Shumway, speaking Tuesday at Zion Banks’ new Business Resource Center at 120 S. Main Street, said that a Consumer Attitude Index number below 70 suggests economic trouble, between 70 and 90 is in a gray zone, 90 to 110 is positive territory and more than 110 excellent.
The Cicero Group is a market research firm that compiles this data monthly to coincide with The Conference Board’s national report.
Zions Bank also released its Wasatch Front Consumer Price Index Tuesday. Led by a decrease in gasoline prices, the index dropped .3 percent from September to October on a non-seasonally adjusted basis. Over the last 12 months, prices have increased in Utah by 1.2 percent. Nationally, the Consumer Price Index fell .3 percent from September to October and increased only 1 percent over the past 12 months.

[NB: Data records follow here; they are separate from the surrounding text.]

(* ===== verification/TenantAccess.v ===== *)
(** * Tenant access consent

    Models [tenantaccess/grant.go], [service.go] and [api.go]: a platform admin
    asks for access to a tenant, the tenant's owner approves (with a scope,
    modules and a duration), rejects or revokes, and [ActiveGrant] decides
    whether impersonation is allowed now.  The state is the system database:
    tenants, accounts and the [tenant_access_request] table with its primary
    key, foreign keys and partial unique index on pending requests; every query
    can fail before or after taking effect.  Postgres' text form of arrays is
    not the program's code: it is the class [PgArray], with the documented
    behaviour the code relies on. *)
From S2P Require Import Prelude GoStrings AdminSession.

Open Scope string_scope.
Open Scope Z_scope.

(** ** Constants *)
Definition ScopeFull : string := "full".
Definition ScopeLimited : string := "limited".
Definition StatusPending : string := "pending".
Definition StatusApproved : string := "approved".
Definition StatusRejected : string := "rejected".
Definition StatusRevoked : string := "revoked".
Definition StatusExpired : string := "expired".
Definition Duration24h : Z := 24.
Definition Duration7d : Z := 168.
Definition Duration30d : Z := 720.
Definition DurationPermanent : Z := 0.

(** ** Text arrays *)
Definition quote : ascii := byte 34.
Definition backslash : ascii := byte 92.
Definition quoted (s : string) : string := String quote (s ++ String quote "").

(** the loop body of [formatTextArray]: nothing for a blank element *)
Definition array_part (v : string) : list string :=
  let v := TrimSpace v in
  if String.eqb v "" then []
  else
    let escaped := ReplaceAll v backslash (String backslash (String backslash "")) in
    let escaped := ReplaceAll escaped quote (String backslash (String quote "")) in
    [quoted escaped].
Definition formatTextArray (vals : list string) : string :=
  match flat_map array_part vals with
  | [] => "{}"
  | parts => "{" ++ Join parts "," ++ "}"
  end.

(** [json.Unmarshal] into a [[]string]: [None] on an error or a nil slice *)
Class GoJson := { Unmarshal_strings : string -> option (list string) }.

(** the loop body of [parseTextArray] *)
Definition parsed_part (p : string) : list string :=
  let p := TrimSpace (Trim p (String quote "")) in
  if String.eqb p "" then [] else [p].

(** [None] is SQL NULL. *)
Definition parseTextArray `{GoJson} (raw : option string) : list string :=
  match raw with
  | None => []
  | Some raw =>
      let s := TrimSpace raw in
      if String.eqb s "" || String.eqb s "{}" then []
      else
        match (if HasPrefix s "[" then Unmarshal_strings s else None) with
        | Some tags => tags
        | None =>
            let inner := TrimPrefix (TrimSuffix s "}") "{" in
            if String.eqb inner "" then []
            else flat_map parsed_part (Split inner ",")
        end
  end.

(** ** Scopes, modules, durations *)
Definition normalizeScope (scope : string) : string :=
  if String.eqb (ToLower (TrimSpace scope)) ScopeLimited then ScopeLimited else ScopeFull.

Definition errModulesRequired : error := EText "modul wajib dipilih untuk akses terbatas".

(** the loop over [modules]: [seen] and [out] hold the same names *)
Fixpoint collect_modules (modules out : list string) : result (list string) :=
  match modules with
  | [] => Ok out
  | m :: rest =>
      let m := TrimSpace m in
      if String.eqb m "" then collect_modules rest out
      else if negb (ValidTenantModule m) then Err (EText ("modul tidak dikenal: " ++ m))
      else if existsb (String.eqb m) out then collect_modules rest out
      else collect_modules rest (out ++ [m])%list
  end.

Definition normalizeModules (scope : string) (modules : list string) : result (list string) :=
  if negb (String.eqb scope ScopeLimited) then Ok []
  else
    match modules with
    | [] => Err errModulesRequired
    | _ =>
        match collect_modules modules [] with
        | Err e => Err e
        | Ok [] => Err errModulesRequired
        | Ok out => Ok out
        end
    end.

Definition grantModulesFromScope (scope : string) (modules : list string) : list string :=
  if negb (String.eqb scope ScopeLimited) then [] else modules.

Definition isGrantActive (expiresAt : option Z) (now : Z) : bool :=
  match expiresAt with None => true | Some t => now <? t end.

Definition durationFromPreset (preset : string) : result Z :=
  let p := ToLower (TrimSpace preset) in
  if String.eqb p "24h" || String.eqb p "24" then Ok Duration24h
  else if String.eqb p "7d" || String.eqb p "168" then Ok Duration7d
  else if String.eqb p "30d" || String.eqb p "720" then Ok Duration30d
  else if String.eqb p "permanent" || String.eqb p "permanen" || String.eqb p "" then Ok DurationPermanent
  else Err (EText "durasi tidak valid").

Definition expiresAtFromDuration (hours now : Z) : option Z :=
  if hours <=? 0 then None else Some (now + hours * Hour).

(** ** Data *)
Record GrantInfo := {
  G_RequestID : string; G_Scope : string; G_Modules : list string; G_ExpiresAt : option Z
}.

(** the API's view of a row; nil slices and empty slices are both [[]] *)
Record AccessRequest := {
  AR_ID : string; RequesterAccountID : string; AR_TenantID : string; Reason : string;
  RequestedScope : string; RequestedModules : list string; AR_Status : string;
  GrantedScope : option string; GrantedModules : list string; DurationHours : option Z;
  AR_ExpiresAt : option Z; RespondedBy : option string; RespondedAt : option Z;
  RejectReason : option string; CreatedAt : Z; UpdatedAt : Z; TenantName : string;
  RequesterName : string; RequesterEmail : string
}.

(** a row of [tenant_access_request]; the array columns hold Postgres arrays *)
Record access_row := {
  r_id : string; r_requester : string; r_tenant : string; r_reason : string;
  r_scope : string; r_modules : list string; r_status : string;
  r_gscope : option string; r_gmodules : list string; r_hours : option Z;
  r_expires : option Z; r_by : option string; r_at : option Z; r_reject : option string;
  r_created : Z; r_updated : Z
}.

Record tenant_row := {
  t_slug : string; t_name : string; t_status : string; t_deleted : bool;
  t_schema : option string   (** tenant_company.schema_name *)
}.
Record account_row := {
  a_tenant : option string; a_role : string; a_name : string; a_email : string; a_deleted : bool
}.

(** what is recorded besides the table: audit rows and notifications *)
Inductive effect : Type :=
  | Audit (tenantID userID action entityID : string) (changes : list (string * string))
  | Notify (accountIDs : list string) (kind title body link : string).

Record sysdb := {
  tenants : gmap string tenant_row; accounts : list (string * account_row);
  requests : list access_row; effects : list effect
}.
Definition set_requests rs d : sysdb :=
  {| tenants := tenants d; accounts := accounts d; requests := rs; effects := effects d |}.
Definition add_effect e d : sysdb :=
  {| tenants := tenants d; accounts := accounts d; requests := requests d;
     effects := (effects d ++ [e])%list |}.

(** The world of a handler: the database, the clock, the ids
    [gen_random_uuid] will draw, the outcomes of the coming queries. *)
Record sysw := { s_db : sysdb; s_now : Z; s_ids : list string; s_faults : list fault }.
Definition set_db d w : sysw :=
  {| s_db := d; s_now := s_now w; s_ids := s_ids w; s_faults := s_faults w |}.

Definition query_error : error := EText "db error".
(** one autocommitted statement; constraint violations are its own errors *)
Definition query {A} (f : sysdb -> result A * sysdb) : prog sysw A := fun w =>
  let w1 := {| s_db := s_db w; s_now := s_now w; s_ids := s_ids w; s_faults := tail (s_faults w) |} in
  match default Fine (head (s_faults w)) with
  | Fine => let '(r, d) := f (s_db w) in (r, set_db d w1)
  | FailBefore => (Err query_error, w1)
  | FailAfter => (Err query_error, set_db (snd (f (s_db w))) w1)
  end.
Definition now_ : prog sysw Z := fun w => (Ok (s_now w), w).
Definition fresh_id : prog sysw string := fun w =>
  (Ok (default "" (head (s_ids w))),
   {| s_db := s_db w; s_now := s_now w; s_ids := tail (s_ids w); s_faults := s_faults w |}).
(** [audit.Log], [notification.CreateForAccounts]: best effort, no error seen *)
Definition record_effect (e : effect) : prog sysw unit :=
  ignore (query (fun d => (Ok tt, add_effect e d))).

Definition lookup_account (id : string) (d : sysdb) : option account_row :=
  snd <$> List.find (fun a => String.eqb a.1 id) (accounts d).
Definition lookup_request (id : string) (d : sysdb) : option access_row :=
  List.find (fun r => String.eqb (r_id r) id) (requests d).

(** UPDATE … WHERE id = $ AND status = $ *)
Definition update_request (id status : string) (f : access_row -> access_row) (d : sysdb) : sysdb :=
  set_requests (map (fun r =>
    if String.eqb (r_id r) id && String.eqb (r_status r) status then f r else r) (requests d)) d.

Definition with_status (status : string) (now : Z) (r : access_row) : access_row :=
  {| r_id := r_id r; r_requester := r_requester r; r_tenant := r_tenant r; r_reason := r_reason r;
     r_scope := r_scope r; r_modules := r_modules r; r_status := status; r_gscope := r_gscope r;
     r_gmodules := r_gmodules r; r_hours := r_hours r; r_expires := r_expires r; r_by := r_by r;
     r_at := r_at r; r_reject := r_reject r; r_created := r_created r; r_updated := now |}.
Definition with_rejection (reason owner : string) (now : Z) (r : access_row) : access_row :=
  {| r_id := r_id r; r_requester := r_requester r; r_tenant := r_tenant r; r_reason := r_reason r;
     r_scope := r_scope r; r_modules := r_modules r; r_status := StatusRejected;
     r_gscope := r_gscope r; r_gmodules := r_gmodules r; r_hours := r_hours r;
     r_expires := r_expires r; r_by := Some owner; r_at := Some now; r_reject := Some reason;
     r_created := r_created r; r_updated := now |}.
Definition with_grant (scope : string) (modules : list string) (hours expires : option Z)
    (owner : string) (now : Z) (r : access_row) : access_row :=
  {| r_id := r_id r; r_requester := r_requester r; r_tenant := r_tenant r; r_reason := r_reason r;
     r_scope := r_scope r; r_modules := r_modules r; r_status := StatusApproved;
     r_gscope := Some scope; r_gmodules := modules; r_hours := hours;
     r_expires := expires; r_by := Some owner; r_at := Some now; r_reject := r_reject r;
     r_created := r_created r; r_updated := now |}.

(** ** Postgres' array text, as far as the code relies on it *)
Definition plain_char (c : ascii) : bool := (97 <=? code c)%N && (code c <=? 122)%N.
Fixpoint plain_chars (s : string) : bool :=
  match s with "" => true | String c s' => plain_char c && plain_chars s' end.
(** a lower-case word other than the NULL marker *)
Definition plain_word (s : string) : bool :=
  plain_chars s && negb (String.eqb s "") && negb (String.eqb s "null").

Class PgArray := {
  array_in : string -> option (list string);   (** [$::text[]] *)
  array_out : list string -> string;
  array_in_quoted l : forallb plain_word l = true -> l <> [] ->
    array_in ("{" ++ Join (map quoted l) "," ++ "}") = Some l;
  array_in_empty : array_in "{}" = Some [];
  array_out_plain l : forallb plain_word l = true ->
    array_out l = "{" ++ Join l "," ++ "}"
}.

(** ** Operations *)
Section operations.
Context `{GoJson} `{PgArray}.

(** ORDER BY responded_at DESC NULLS LAST, created_at DESC *)
Definition newer (a b : access_row) : bool :=
  match r_at a, r_at b with
  | Some x, Some y => (y <? x) || ((x =? y) && (r_created b <? r_created a))
  | Some _, None => true
  | None, Some _ => false
  | None, None => r_created b <? r_created a
  end.
Definition newest (rs : list access_row) : option access_row :=
  fold_left (fun best r =>
    match best with
    | None => Some r
    | Some b => if newer r b then Some r else Some b
    end) rs None.
Definition approved_for (requester tenant : string) (r : access_row) : bool :=
  String.eqb (r_requester r) requester && String.eqb (r_tenant r) tenant
  && String.eqb (r_status r) StatusApproved.

Definition ActiveGrant (requesterAccountID tenantID : string) : prog sysw (option GrantInfo) :=
  let! now := now_ in
  let! row := query (fun d =>
    (Ok (newest (List.filter (approved_for requesterAccountID tenantID) (requests d))), d)) in
  match row with
  | None => ret None
  | Some r =>
      let scope := default "full" (r_gscope r) in
      if negb (isGrantActive (r_expires r) now) then
        ignore (query (fun d =>
          (Ok tt, update_request (r_id r) StatusApproved (with_status StatusExpired now) d)));!
        ret None
      else
        let modules := parseTextArray (Some (array_out (r_gmodules r))) in
        let modules := if String.eqb scope ScopeFull then [] else modules in
        ret (Some {| G_RequestID := r_id r; G_Scope := scope; G_Modules := modules;
                     G_ExpiresAt := r_expires r |})
  end.

Definition is_pending (requester tenant : string) (r : access_row) : bool :=
  String.eqb (r_requester r) requester && String.eqb (r_tenant r) tenant
  && String.eqb (r_status r) StatusPending.

Definition HasPendingRequest (requesterAccountID tenantID : string) : prog sysw bool :=
  query (fun d => (Ok (existsb (is_pending requesterAccountID tenantID) (requests d)), d)).

Definition is_owner (tenantID : string) (a : account_row) : bool :=
  bool_decide (a_tenant a = Some tenantID) && String.eqb (a_role a) "owner" && negb (a_deleted a).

While that is good news for consumers who can pocket the savings, Shumway said optimal growth would show inflation nationally running between 2 and 3 percent.
For the second consecutive month, falling gasoline prices were the impetus for the decline in the Zions Bank CPI. Consumers paid about $3.44 per gallon of gasoline in October, compared to $3.58 in September. There are some places in the Salt Lake Valley where the price is currently below three dollars a gallon.
Food prices were down .7 percent the last month, primarily due to a decrease in produce and dairy products. Over the past 12 months, the price of food at home has gone up .6 percent, well below the historic average annual increase of 3 percent.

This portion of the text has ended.